Exercise :: Please copy out every line in the entries that includes the word "attempts".

Exercise material ::
(** No word is lost and none changes place: the texts of the merged segments,
    joined by single spaces, are the texts of the input joined by single
    spaces, and so are the translations; the pass never adds a segment, and it
    keeps the start of the first segment and the end of the last. *)
Theorem mergeShortSegments_conserves (segments : list TranscriptionSegment) :
  joined (text <$> mergeShortSegments segments) = joined (text <$> segments)
  /\ joined (translation <$> mergeShortSegments segments) = joined (translation <$> segments)
  /\ (length (mergeShortSegments segments) <= length segments)%nat
  /\ (mergeShortSegments segments = [] <-> segments = [])
  /\ start <$> head (mergeShortSegments segments) = start <$> head segments
  /\ end_ <$> last (mergeShortSegments segments) = end_ <$> last segments.
Proof.
  destruct segments as [|first rest]; [done|]. unfold mergeShortSegments.
  split_and!.
  - revert first. induction rest as [|next rest IH]; intros first; [done|].
    rewrite merge_loop_step. destruct (is_filler first).
    + rewrite IH. simpl. destruct rest as [|r rest]; [done|].
      rewrite !fmap_cons, !joined_cons. by rewrite !append_assoc.
    + pose proof (merge_loop_not_nil next rest) as Hne.
      specialize (IH next). destruct (merge_loop [] next rest) as [|out outs]; [done|].
      rewrite !fmap_cons, !joined_cons in *. by rewrite IH.
  - revert first. induction rest as [|next rest IH]; intros first; [done|].
    rewrite merge_loop_step. destruct (is_filler first).
    + rewrite IH. simpl. destruct rest as [|r rest]; [done|].
      rewrite !fmap_cons, !joined_cons. by rewrite !append_assoc.
    + pose proof (merge_loop_not_nil next rest) as Hne.
      specialize (IH next). destruct (merge_loop [] next rest) as [|out outs]; [done|].
      rewrite !fmap_cons, !joined_cons in *. by rewrite IH.
  - revert first. induction rest as [|next rest IH]; intros first; [done|].
    rewrite merge_loop_step. destruct (is_filler first).
    + specialize (IH (absorb first next)). simpl in *. lia.
    + specialize (IH next). simpl in *. lia.
  - split; [|done]. intros Hnil. by apply merge_loop_not_nil in Hnil.
  - by rewrite merge_loop_head_start.
  - revert first. induction rest as [|next rest IH]; intros first; [done|].
    rewrite merge_loop_step. destruct (is_filler first).
    + rewrite IH. rewrite !last_cons. by destruct (last rest).
    + pose proof (merge_loop_not_nil next rest) as Hne.
      specialize (IH next). rewrite last_cons.
      destruct (last (merge_loop [] next rest)) eqn:Hlast.
      * rewrite IH. rewrite (last_cons first). by destruct (last (next :: rest)).
      * apply last_None in Hlast. done.
Qed.

(** ** RetryExecutor *)


Lemma backoff_schedule_shift delayMs a m :
  1 <= a ->
  flat_map (fun i => [SetTimeout (delayMs * backoffMultiplier ^ (Z.of_nat i - 1)); Invoked])
    (seq (S a) m)
  = flat_map
      (fun i => [SetTimeout (delayMs * backoffMultiplier * backoffMultiplier ^ (Z.of_nat i - 1));
                 Invoked])
      (seq a m).
Proof.
  revert a. induction m as [|m IH]; intros a Ha; [done|].
  simpl. rewrite (IH (S a)) by lia. do 2 f_equal.
  replace (Z.of_nat (S a) - 1)%Z with (Z.succ (Z.of_nat a - 1))%Z by lia.
  rewrite Z.pow_succ_r by lia. lia.
Qed.

Lemma backoff_schedule_next n delayMs :
  1 <= n ->
  backoff_schedule (S n) delayMs
  = Invoked :: SetTimeout delayMs :: backoff_schedule n (delayMs * backoffMultiplier).
Proof.
  intros Hn. destruct n as [|m]; [lia|]. unfold backoff_schedule.
  rewrite <- cons_seq. simpl flat_map. rewrite Z.mul_1_r. do 3 f_equal.
  by apply backoff_schedule_shift.
Qed.

Lemma attempts_backoff_schedule n delayMs : attempts (backoff_schedule n delayMs) = n.
Proof.
  destruct n as [|m]; [done|]. unfold attempts, backoff_schedule. simpl. f_equal.
  transitivity (length (seq 1 m)); [|apply length_seq].
  induction (seq 1 m) as [|i l IH]; [done|]. simpl. by rewrite IH.
Qed.

Lemma delays_backoff_schedule n delayMs :
  delays (backoff_schedule n delayMs)
  = (fun i => (delayMs * backoffMultiplier ^ (Z.of_nat i - 1))%Z) <$> seq 1 (n - 1).
Proof.
  destruct n as [|m]; [done|]. unfold backoff_schedule. simpl.
  rewrite Nat.sub_0_r.
  induction (seq 1 m) as [|i l IH]; [done|]. simpl. by rewrite IH.
Qed.

Lemma attempts_schedule t : attempts (schedule t) = attempts t.
Proof.
  unfold attempts, schedule. induction t as [|ev t IH]; [done|].
  destruct ev; simpl; rewrite ?IH; done.
Qed.

Lemma delays_schedule t : delays (schedule t) = delays t.
Proof.
  unfold schedule. induction t as [|ev t IH]; [done|].
  destruct ev; simpl; rewrite ?IH; done.
Qed.

Section RetryExecutorFacts.
Context {W T : Type} (op : W -> Completion JsError T * W).
(* ===== verification/_CoqProject ===== *)
-Q . S2P
Prelude.v
Addr.v
Codec.v
R3.v
R3Train.v
R3Ctl.v
R2.v
R2Train.v
Wire.v
Frag.v
Partial.v
Reasm.v
ReasmTrace.v
Roundtrip.v
Binding.v
Flow.v
FlowRun.v
Stage.v
StageRun.v
Pack.v
Drain.v
DrainRun.v
DnsKey.v
DnsPolicy.v
DnsMemo.v
DnsAnswer.v
DnsCache.v
Pin.v
FastTable.v
FastRun.v
ReplyMemo.v
DnsGate.v
DnsGateRun.v
Sess.v
SessTask.v
FastPath.v
SessSys.v
SessDemo.v
SessInv.v
SessAtoms.v
SessSafe.v
SessProgs.v
FastProgs.v
SessRun.v
SessSweep.v
SessLaws.v
FastLaws.v
SessRace.v
Window.v
Client.v
RejectRun.v
Dispatch.v
DispatchRun.v
UplinkInv.v
UplinkRun.v
UplinkSys.v
UplinkLaws.v
Hub.v
Lemma decode_v6 b ip p rest : len ip = 16 -> is_u16 p -> is_unspecified ip = false ->
  cursor b 0 (0x04 :: ip ++ be16 p ++ rest) -> decode b = Ok (AddrIp (SockV6 ip p 0 0), 19).
Proof.
  intros Hl Hp Hu Hc. pose proof (cursor_bounds _ _ _ Hc) as [_ Hb]. unfold decode.
  pass_guard. read_idx Hc. pass_guard.
  rewrite (sub_cursor b 1 17 ip _ Hc) by lens. simpl. rewrite Hu. simpl.
  apply cursor_app in Hc. rewrite Hl in Hc. do 2 read_idx Hc. by rewrite of_be16_be16.
Qed.

Lemma decode_domain b d p rest : 1 <= len d <= 255 -> is_u16 p -> utf8_valid d = true ->
  cursor b 0 (0x03 :: len d :: d ++ be16 p ++ rest) -> decode b = Ok (AddrDomain d p, 4 + len d).
Proof.
  intros Hl Hp Hu Hc. pose proof (cursor_bounds _ _ _ Hc) as [_ Hb]. unfold decode.
  pass_guard. read_idx Hc. pass_guard. read_idx Hc. do 2 pass_guard.
  rewrite (sub_cursor b 2 _ d _ Hc) by lens. simpl. rewrite Hu.
  apply cursor_app in Hc. read_idx Hc. replace (3 + len d) with (2 + len d + 1) by lia.
  read_idx Hc. by rewrite of_be16_be16.
Qed.

Lemma decode_encode t e rest : addr_wf t -> encode t [] = Ok e ->
  decode (e ++ rest) = Ok (wire_addr t, len e).
Proof.
  intros Hwf He%encode_inv.
  destruct t as [[ip p|ip p f s]|d p]; simpl in Hwf, He; destruct_and?; subst e.
  - erewrite decode_v4; [f_equal; f_equal; lens | done.. |].
    exists []. simpl. by rewrite <- app_assoc.
  - subst s. erewrite decode_v6; [f_equal; f_equal; lens | done.. |].
    exists []. simpl. by rewrite <- app_assoc.
  - erewrite decode_domain; [f_equal; f_equal; lens | done.. |].
    exists []. simpl. by rewrite <- app_assoc.
Qed.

Finished exercise ::
Lemma attempts_backoff_schedule n delayMs : attempts (backoff_schedule n delayMs) = n.
  destruct n as [|m]; [done|]. unfold attempts, backoff_schedule. simpl. f_equal.
Lemma attempts_schedule t : attempts (schedule t) = attempts t.
  unfold attempts, schedule. induction t as [|ev t IH]; [done|].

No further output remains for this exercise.